09/02/2015 06:58 EDT | Updated 09/02/2015 07:59 EDT

Bill Blair Rewriting History On G20 Summit, NDP Candidate Says

"Will Justin Trudeau answer for the conduct of his 'star' candidate?"

Star Liberal recruit and former Toronto police chief Bill Blair is attempting to rewrite history on his role in the G20 fiasco, an incumbent NDP candidate has charged.

Dan Harris, who is running against Blair in the riding of Scarborough Southwest, released a statement Wednesday urging his rival to be accountable for the "abuses" perpetrated during the 2010 summit in Toronto.

"I hear from many, many people who are upset that Mr. Blair has not taken responsibility for police abuses during the G-20 that were done on his watch," Harris said in the statement, noting that two police officers "working under" Blair were charged for their actions that weekend.

Harris also threw a shot at the Liberal leader.

"Justin Trudeau has rightly pointed out that Stephen Harper should be held accountable for the company he keeps, from Mike Duffy, Nigel Wright and Ray Novak to Bruce Carson," Harris said. "Will Justin Trudeau answer for the conduct of his 'star' candidate?"

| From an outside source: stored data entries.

Lemma descriptor_split (t n u : pystr) :
  bar ∉ t → bar ∉ n → bar ∉ u →
  Str.split pipe_sep (descriptor t n u) = [t; n; u].
Proof.
  intros Ht Hn Hu. unfold Str.split, descriptor.
  rewrite split_go_bar_free, split_go_bar_free by done.
  by rewrite (split_bar_free u Hu : Str.split_go pipe_sep 0 [] u = [u]).
Qed.

(** X4.  A descriptor put together from a type, a name and a URL that hold
    no bar parses back to the three parts, each trimmed and the URL cut at
    its first newline; parts that are trimmed already, with a one-line URL,
    come back unchanged. *)
Theorem descriptor_roundtrip (t n u : pystr) :
  bar ∉ t → bar ∉ n → bar ∉ u →
  extract_file_info_from_attachment (descriptor t n u)
  = Ok (Some (Str.strip t), Some (Str.strip n),
        Some (Str.strip (first_line (Str.strip u))))
  ∧ (trimmed t → trimmed n → trimmed u → 0x0A%N ∉ u →
     extract_file_info_from_attachment (descriptor t n u)
     = Ok (Some t, Some n, Some u)).
Proof.
  intros Ht Hn Hu. pose proof (descriptor_split t n u Ht Hn Hu) as Hsplit.
  assert (Hparse : extract_file_info_from_attachment (descriptor t n u)
    = Ok (Some (Str.strip t), Some (Str.strip n),
          Some (Str.strip (first_line (Str.strip u))))).
  { destruct (parse_cases (descriptor t n u)) as
      [[Hs _]|[(p0 & p1 & p2 & rest & Hsplit' & ->)|(_ & _ & Hlen & _)]].
    - apply no_file_single_segment in Hs. by rewrite Hsplit in Hs.
    - rewrite Hsplit in Hsplit'. by injection Hsplit' as <- <- <- <-.
    - rewrite Hsplit in Hlen. cbn in Hlen. lia. }
  split; [done|]. intros Htt Htn Htu Hline. rewrite Hparse.
  unfold trimmed in *. by rewrite Htt, Htn, Htu, first_line_id, Htu.
Qed.

Lemma descriptor_roundtrip_witness :
  extract_file_info_from_attachment
    (descriptor (Str.lit "application/pdf") (Str.lit "hw 1.pdf")
       (Str.lit "https://x/y.pdf"))
  = Ok (Some (Str.lit "application/pdf"), Some (Str.lit "hw 1.pdf"),
        Some (Str.lit "https://x/y.pdf")).
Proof.
  apply (descriptor_roundtrip (Str.lit "application/pdf")
           (Str.lit "hw 1.pdf") (Str.lit "https://x/y.pdf"));
    compute_done.
Defined.
(** * The aggregation engine of [scripts/attention_weights.py]

    A shallow embedding of the two data-reduction steps of the script:

    - [extract_data], lines 110-151: the per-batch accumulation loop and the
      reduction of the accumulated tensors into the element x element
      attention matrix, the bond-probability matrix and the atom counts;
    - [visualize], lines 212-221: the attention-by-distance curve, a rolling
      mean over the distance-sorted samples of one element pair.

    Tensors are lists.  A [2 x N] integer tensor is the list of its [N]
    columns.  Atomic numbers are only compared and counts only incremented,
    far below the 64-bit range, so both are unbounded integers.  A
    floating-point number is an exact rational when it is finite and [None]
    when it is not (see [Float]); rounding is not modelled, and
    [scatter_mean32] shows on float32 numbers where that matters.

    The forward pass of the model and the collector of the attention weights
    are outside the script's reduction steps: a batch enters with the atomic
    numbers of its atoms, of the end points of its attention edges and of
    the end points of its bonds.  The guessing of bonds for a batch without
    them (lines 51-65), the panels of [visualize] and
    [scripts/check_radius.py] are embedded after the reduction steps. *)

From Stdlib Require Import ZArith QArith Permutation.
From Stdlib Require Import Floats.SpecFloat.
From stdpp Require Import gmap list sorting lexico strings.

(** ** Floating-point values *)

Module Float.
(** [Some q] is the finite value [q]; [None] stands for [nan] and the
    infinities, which is what a division by zero produces, and what pandas
    uses for a missing value. *)
Abbreviation t := (option Q) (only parsing).

Definition zero : t := Some 0%Q.
Definition one : t := Some 1%Q.
Definition of_nat (n : nat) : t := Some (inject_Z (Z.of_nat n)).

Definition add (a b : t) : t :=
  match a, b with
  | Some x, Some y => Some (x + y)%Q
  | _, _ => None
  end.

Definition div (a b : t) : t :=
  match a, b with
  | Some x, Some y => if Qeq_bool y 0 then None else Some (x / y)%Q
  | _, _ => None
  end.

Harris' statement comes a day after Blair took to the pages of The Globe and Mail with a 559-word column defending his record.

Blair wrote that, during the summit, operational command for downtown Toronto was the responsibility of the superintendent of the Toronto Police Service, under the direction of an RCMP unit.

"It is a matter of public record that I appeared nowhere on the G20 organizational chart. I did not give, nor authorize, any operational commands," Blair wrote.

Blair added that his only G20 "operational order" was to direct that hundreds of protesters detained in the rain be released as the summit concluded.

From the column:

I was, at all times, the chief of the Toronto Police Service, responsible for the safety of Toronto's citizens and the conduct of my officers. I never wavered from these responsibilities, that public concerns were addressed, that improvements made to our policies, procedures and training and, where misconduct occurred, officers were held accountable.

Blair noted that he ordered an independent review of police actions that weekend and implemented its 10 recommendations.

'A five-year old event'

Last weekend, Harris took to Twitter to share a clip of NDP candidate Peggy Nash challenging the Liberal on CTV's Power Play.

"Will you take responsibility for your actions in the biggest civil rights trampling in Canadian history?" she asked.

Blair responded that it was a "five-year old event" and that he has been "fully accountable."

The Toronto Star's Edward Keenan suggested in a column Tuesday that Blair's piece in the Globe and behaviour on CTV amounted to passing the buck.

"I think when most of us demand accountability, we want a public explanation of how and why something happened, and, if the explanation is not sufficiently exculpatory, the resignation, firing or punishment of those who were (or should have been) in charge," Keenan wrote.

"In the world of politics Blair is trying to enter, the tradition (broken by the same Prime Minister Blair is trying to turf) is for a minister of the Crown to resign because of the scandalous actions of those he or she supervises. That's what accountability looks like."

More than 1,100 people were arrested and detained during the summit, many in a makeshift detention centre. Ontario Ombudsman André Marin called it "the most massive compromise of civil liberties in Canadian history."

After Trudeau appeared with Blair at an event in the spring, Marin took to Twitter to share his 2010 report into the G20 and criticize both men directly — an usual move for an independent officer of a provincial legislature.

Mulcair approach me to run for NDP, Blair says

But according to Blair, the New Democrats who are now denouncing him once wanted him to join their team.

Blair told The Huffington Post Canada in June that NDP Leader Thomas Mulcair was the first leader to approach him about running for the party once his tenure as Toronto's top cop came to a close. The Conservatives also showed interest.

"I had conversations with them all, and, actually, Tom was the first one to come to me," Blair said.

He said a conversation with Trudeau about "values" ultimately convinced him to run for the Liberals.

Blair, who served as Toronto's police chief for 10 years, also told HuffPost he was not surprised his rivals were attacking him over what happened during the G20 summit.

"I don't think that I was at fault for everything that might have gone wrong that weekend, but I was responsible," he said.

HuffPost has reached out to Blair for reaction to the NDP release.